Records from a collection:
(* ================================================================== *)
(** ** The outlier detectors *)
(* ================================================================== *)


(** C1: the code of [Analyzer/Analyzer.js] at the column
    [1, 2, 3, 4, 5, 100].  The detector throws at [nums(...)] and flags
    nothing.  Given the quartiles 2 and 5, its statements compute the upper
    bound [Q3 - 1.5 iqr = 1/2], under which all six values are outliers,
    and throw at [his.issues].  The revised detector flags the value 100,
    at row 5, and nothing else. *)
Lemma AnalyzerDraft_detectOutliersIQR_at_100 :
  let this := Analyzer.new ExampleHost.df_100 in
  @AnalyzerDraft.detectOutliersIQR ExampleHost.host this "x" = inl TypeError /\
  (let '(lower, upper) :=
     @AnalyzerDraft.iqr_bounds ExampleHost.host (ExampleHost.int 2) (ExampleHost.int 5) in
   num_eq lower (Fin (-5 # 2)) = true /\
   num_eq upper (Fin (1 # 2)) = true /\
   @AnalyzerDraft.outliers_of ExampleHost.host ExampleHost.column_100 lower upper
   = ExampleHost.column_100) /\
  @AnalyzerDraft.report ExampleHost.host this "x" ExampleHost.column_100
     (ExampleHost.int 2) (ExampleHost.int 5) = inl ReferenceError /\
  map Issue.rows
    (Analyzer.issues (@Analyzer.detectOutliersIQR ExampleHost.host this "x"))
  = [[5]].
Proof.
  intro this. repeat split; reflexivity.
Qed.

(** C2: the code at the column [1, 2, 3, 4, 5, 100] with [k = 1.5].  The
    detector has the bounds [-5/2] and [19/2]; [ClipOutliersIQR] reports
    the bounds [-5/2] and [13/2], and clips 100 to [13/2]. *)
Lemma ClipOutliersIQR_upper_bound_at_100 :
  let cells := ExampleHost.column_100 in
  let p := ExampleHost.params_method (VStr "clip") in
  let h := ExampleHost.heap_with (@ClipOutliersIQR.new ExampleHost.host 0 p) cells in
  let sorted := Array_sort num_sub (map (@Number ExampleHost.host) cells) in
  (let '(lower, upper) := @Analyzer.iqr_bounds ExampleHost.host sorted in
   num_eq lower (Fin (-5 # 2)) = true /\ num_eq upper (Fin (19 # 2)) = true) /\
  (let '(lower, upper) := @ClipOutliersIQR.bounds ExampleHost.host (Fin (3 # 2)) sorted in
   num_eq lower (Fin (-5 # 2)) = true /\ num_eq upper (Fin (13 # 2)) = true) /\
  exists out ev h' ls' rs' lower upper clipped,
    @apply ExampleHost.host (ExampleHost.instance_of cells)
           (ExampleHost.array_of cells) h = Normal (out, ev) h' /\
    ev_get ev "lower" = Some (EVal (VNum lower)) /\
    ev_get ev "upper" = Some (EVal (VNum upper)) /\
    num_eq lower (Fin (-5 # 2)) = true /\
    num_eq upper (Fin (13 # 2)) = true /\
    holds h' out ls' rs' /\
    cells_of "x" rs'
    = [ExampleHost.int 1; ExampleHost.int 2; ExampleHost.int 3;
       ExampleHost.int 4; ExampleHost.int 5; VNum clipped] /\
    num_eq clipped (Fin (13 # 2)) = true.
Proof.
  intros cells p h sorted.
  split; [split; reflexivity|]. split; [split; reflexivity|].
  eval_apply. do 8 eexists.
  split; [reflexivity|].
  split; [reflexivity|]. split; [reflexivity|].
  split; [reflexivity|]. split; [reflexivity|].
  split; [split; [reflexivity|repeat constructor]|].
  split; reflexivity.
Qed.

— WHAT TO DO —
Could you return every record above exactly as written?

— TASK SOLUTION —
(* ================================================================== *)
(** ** The outlier detectors *)
(* ================================================================== *)


(** C1: the code of [Analyzer/Analyzer.js] at the column
    [1, 2, 3, 4, 5, 100].  The detector throws at [nums(...)] and flags
    nothing.  Given the quartiles 2 and 5, its statements compute the upper
    bound [Q3 - 1.5 iqr = 1/2], under which all six values are outliers,
    and throw at [his.issues].  The revised detector flags the value 100,
    at row 5, and nothing else. *)
Lemma AnalyzerDraft_detectOutliersIQR_at_100 :
  let this := Analyzer.new ExampleHost.df_100 in
  @AnalyzerDraft.detectOutliersIQR ExampleHost.host this "x" = inl TypeError /\
  (let '(lower, upper) :=
     @AnalyzerDraft.iqr_bounds ExampleHost.host (ExampleHost.int 2) (ExampleHost.int 5) in
   num_eq lower (Fin (-5 # 2)) = true /\
   num_eq upper (Fin (1 # 2)) = true /\
   @AnalyzerDraft.outliers_of ExampleHost.host ExampleHost.column_100 lower upper
   = ExampleHost.column_100) /\
  @AnalyzerDraft.report ExampleHost.host this "x" ExampleHost.column_100
     (ExampleHost.int 2) (ExampleHost.int 5) = inl ReferenceError /\
  map Issue.rows
    (Analyzer.issues (@Analyzer.detectOutliersIQR ExampleHost.host this "x"))
  = [[5]].
Proof.
  intro this. repeat split; reflexivity.
Qed.

(** C2: the code at the column [1, 2, 3, 4, 5, 100] with [k = 1.5].  The
    detector has the bounds [-5/2] and [19/2]; [ClipOutliersIQR] reports
    the bounds [-5/2] and [13/2], and clips 100 to [13/2]. *)
Lemma ClipOutliersIQR_upper_bound_at_100 :
  let cells := ExampleHost.column_100 in
  let p := ExampleHost.params_method (VStr "clip") in
  let h := ExampleHost.heap_with (@ClipOutliersIQR.new ExampleHost.host 0 p) cells in
  let sorted := Array_sort num_sub (map (@Number ExampleHost.host) cells) in
  (let '(lower, upper) := @Analyzer.iqr_bounds ExampleHost.host sorted in
   num_eq lower (Fin (-5 # 2)) = true /\ num_eq upper (Fin (19 # 2)) = true) /\
  (let '(lower, upper) := @ClipOutliersIQR.bounds ExampleHost.host (Fin (3 # 2)) sorted in
   num_eq lower (Fin (-5 # 2)) = true /\ num_eq upper (Fin (13 # 2)) = true) /\
  exists out ev h' ls' rs' lower upper clipped,
    @apply ExampleHost.host (ExampleHost.instance_of cells)
           (ExampleHost.array_of cells) h = Normal (out, ev) h' /\
    ev_get ev "lower" = Some (EVal (VNum lower)) /\
    ev_get ev "upper" = Some (EVal (VNum upper)) /\
    num_eq lower (Fin (-5 # 2)) = true /\
    num_eq upper (Fin (13 # 2)) = true /\
    holds h' out ls' rs' /\
    cells_of "x" rs'
    = [ExampleHost.int 1; ExampleHost.int 2; ExampleHost.int 3;
       ExampleHost.int 4; ExampleHost.int 5; VNum clipped] /\
    num_eq clipped (Fin (13 # 2)) = true.
Proof.
  intros cells p h sorted.
  split; [split; reflexivity|]. split; [split; reflexivity|].
  eval_apply. do 8 eexists.
  split; [reflexivity|].
  split; [reflexivity|]. split; [reflexivity|].
  split; [reflexivity|]. split; [reflexivity|].
  split; [split; [reflexivity|repeat constructor]|].
  split; reflexivity.
Qed.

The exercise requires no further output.